1. Inleiding
De omvang van de sterfte in Nederland wordt voor een groot deel bepaald door de grootte en de leeftijdsamenstelling van de bevolking. Door de vergrijzing van de bevolking neemt het aantal overledenen elk jaar toe, met jaarlijkse fluctuaties. In 2014 overleden 139 duizend inwoners van Nederland, in 2019 waren dat er 152 duizend.
De coronapandemie leidde in 2020 en 2021 tot een stijging van het aantal overledenen naar respectievelijk 169 duizend en 171 duizend. In 2022 en 2023 was het aantal COVID-19-gerelateerde sterfgevallen lager, en de totale sterfte bleef rond de 170 duizend. In 2024 overleden 172 duizend mensen. In de jaren 2020 tot en met 2022 overleden naar schatting 10 procent meer mensen dan wanneer er geen coronapandemie was geweest (CBS, 2023a).

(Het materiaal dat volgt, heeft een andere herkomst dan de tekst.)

(** The fields of a struct: [field i] is the type of field [i] and the method
    that reads it; [fuel] bounds the fields. *)
Fixpoint read_fields {T} (name : string) (field : Z -> option (Z * prog (S * T) unit)) (fuel : nat) : prog (S * T) unit :=
  match fuel with
  | O => lift Blocked
  | Datatypes.S fuel =>
      '(fieldTypeId, fieldId, err) ← proto ReadFieldBegin;
      match err with
      | Some e => fail (PrependError (name +:+ " field " +:+ pretty fieldId +:+ " read error: ") e)
      | None =>
          if fieldTypeId =? STOP then mret tt
          else
            match field fieldId with
            | Some (type, ReadField) => if fieldTypeId =? type then ReadField else proto (Skip fieldTypeId)
            | None => proto (Skip fieldTypeId)
            end;;
            proto ReadFieldEnd;;
            read_fields name field fuel
      end
  end.

Definition read_struct {T} (name : string) (field : Z -> option (Z * prog (S * T) unit)) (fuel : nat) : prog (S * T) unit :=
  told (name +:+ " read error: ") (proto ReadStructBegin);;
  read_fields name field fuel;;
  told (name +:+ " read struct end error: ") (proto ReadStructEnd).

(** [ReadField1] and its like: the value goes to one field of the struct. *)
Definition read_i32 {T} (number : string) (set : Z -> T -> T) : prog (S * T) unit :=
  v ← told ("error reading field " +:+ number +:+ ": ") (proto ReadI32);
  modify (fun '(s, t) => (s, set v t)).

Definition Args_ReadField1 : prog (S * ThriftArgs_) unit := read_i32 "1" (fun v p => mk_ThriftArgs v (tB p)).
Definition Args_ReadField2 : prog (S * ThriftArgs_) unit := read_i32 "2" (fun v p => mk_ThriftArgs (tA p) v).
Definition Reply_ReadField1 : prog (S * ThriftReply) unit := read_i32 "1" (fun v p => mk_ThriftReply v).

Definition args_fields (i : Z) : option (Z * prog (S * ThriftArgs_) unit) :=
  if i =? 1 then Some (I32, Args_ReadField1) else if i =? 2 then Some (I32, Args_ReadField2) else None.
Definition reply_fields (i : Z) : option (Z * prog (S * ThriftReply) unit) :=
  if i =? 1 then Some (I32, Reply_ReadField1) else None.

Definition ThriftArgs_Read : nat -> prog (S * ThriftArgs_) unit := read_struct "*testutils.ThriftArgs_" args_fields.
Definition ThriftReply_Read : nat -> prog (S * ThriftReply) unit := read_struct "*testutils.ThriftReply" reply_fields.

(** [writeField1] and its like. *)
Definition write_i32 (name field number : string) (id v : Z) : prog S unit :=
  told (name +:+ " write field begin error " +:+ number +:+ ":" +:+ field +:+ ": ") (WriteFieldBegin field I32 id);;
  told (name +:+ "." +:+ field +:+ " (" +:+ number +:+ ") field write error: ") (WriteI32 v);;
  told (name +:+ " write field end error " +:+ number +:+ ":" +:+ field +:+ ": ") WriteFieldEnd.

Definition Args_writeField1 (p : ThriftArgs_) : prog S unit := write_i32 "*testutils.ThriftArgs_" "a" "1" 1 (tA p).
Definition Args_writeField2 (p : ThriftArgs_) : prog S unit := write_i32 "*testutils.ThriftArgs_" "b" "2" 2 (tB p).
Definition Reply_writeField1 (p : ThriftReply) : prog S unit := write_i32 "*testutils.ThriftReply" "c" "1" 1 (tC p).

(** [Write] of a pointer: nil has no fields. *)
Definition write_struct (name type : string) (fields : prog S unit) : prog S unit :=
  told (type +:+ " write struct begin error: ") (WriteStructBegin name);;
  fields;;
  told "write field stop error: " WriteFieldStop;;
  told "write struct stop error: " WriteStructEnd.

Definition ThriftArgs_Write (p : option ThriftArgs_) : prog S unit :=
  write_struct "ThriftArgs" "*testutils.ThriftArgs_"
    match p with Some p => Args_writeField1 p;; Args_writeField2 p | None => mret tt end.

Definition ThriftReply_Write (p : option ThriftReply) : prog S unit :=
  write_struct "ThriftReply" "*testutils.ThriftReply"
    match p with Some p => Reply_writeField1 p | None => mret tt end.
End thrift.

(** ** Facts *)

(** A field on the wire. *)
Definition field_tokens (f : Z * token) : list token :=
  match type_of_value f.2 with Some ty => [TFieldBegin ty f.1; f.2; TFieldEnd] | None => [] end.

Definition struct_of (body : list token) : list token := TStructBegin :: body ++ [TFieldStop; TStructEnd].

Definition struct_tokens (fs : list (Z * token)) : list token := struct_of (concat (map field_tokens fs)).

(** What a field does to the struct that is read. *)
Definition args_after (p : ThriftArgs_) (f : Z * token) : ThriftArgs_ :=
  match f with
  | (1, TI32 v) => mk_ThriftArgs v (tB p)
  | (2, TI32 v) => mk_ThriftArgs (tA p) v
  | _ => p
  end.
Definition reply_after (p : ThriftReply) (f : Z * token) : ThriftReply :=
  match f with (1, TI32 v) => mk_ThriftReply v | _ => p end.

Lemma args_after_other p i t : i <> 1 -> i <> 2 -> args_after p (i, t) = p.
Proof. intros H1 H2. destruct i as [|[|[]|]|]; by destruct t. Qed.

Lemma reply_after_other p i t : i <> 1 -> reply_after p (i, t) = p.
Proof. intros H1. destruct i as [|[]|]; by destruct t. Qed.

Section facts.
Context {S : Type} `{TProtocol S} (wrote holds : S -> list token -> Prop) {Hlaws : TProtocolLaws S wrote holds}.

Lemma told_Ok {T A} text (op : prog T A) s s' a : op s = (s', Ok a) -> told text op s = (s', Ok a).
Proof. unfold told. by intros ->. Qed.

Lemma proto_Ok {T A} (op : prog S A) s s' (v : T) a : op s = (s', Ok a) -> proto op (s, v) = ((s', v), Ok a).
Proof. unfold proto. by intros ->. Qed.

(** One field and what is behind it: its reader takes it, or it is skipped. *)
Definition takes {T} (field : Z -> option (Z * prog (S * T) unit)) (after : T -> Z * token -> T) : Prop :=
  forall i t ty s v ts, type_of_value t = Some ty -> holds s (t :: ts) ->
    exists s', match field i with
               | Some (type, ReadField) => if ty =? type then ReadField else proto (Skip ty)
               | None => proto (Skip ty)
               end (s, v) = ((s', after v (i, t)), Ok tt) /\ holds s' ts.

In mei 2023 verklaarde de WHO dat COVID-19 geen noodsituatie meer is op het gebied van de volksgezondheid (WHO, 2023). Maar de sterfte is wel hoger dan voor de pandemie voor de jaren 2023 en 2024 werd verwacht (CBS, 2019b).
De belangrijkste vragen die in deze publicatie worden beantwoord zijn:
- Hoe zien de ontwikkeling van de sterfte en doodsoorzaken er in het afgelopen decennium uit?
- Welke veranderingen in trends van verschillende doodsoorzaken zijn zichtbaar tijdens en kort na de coronapandemie?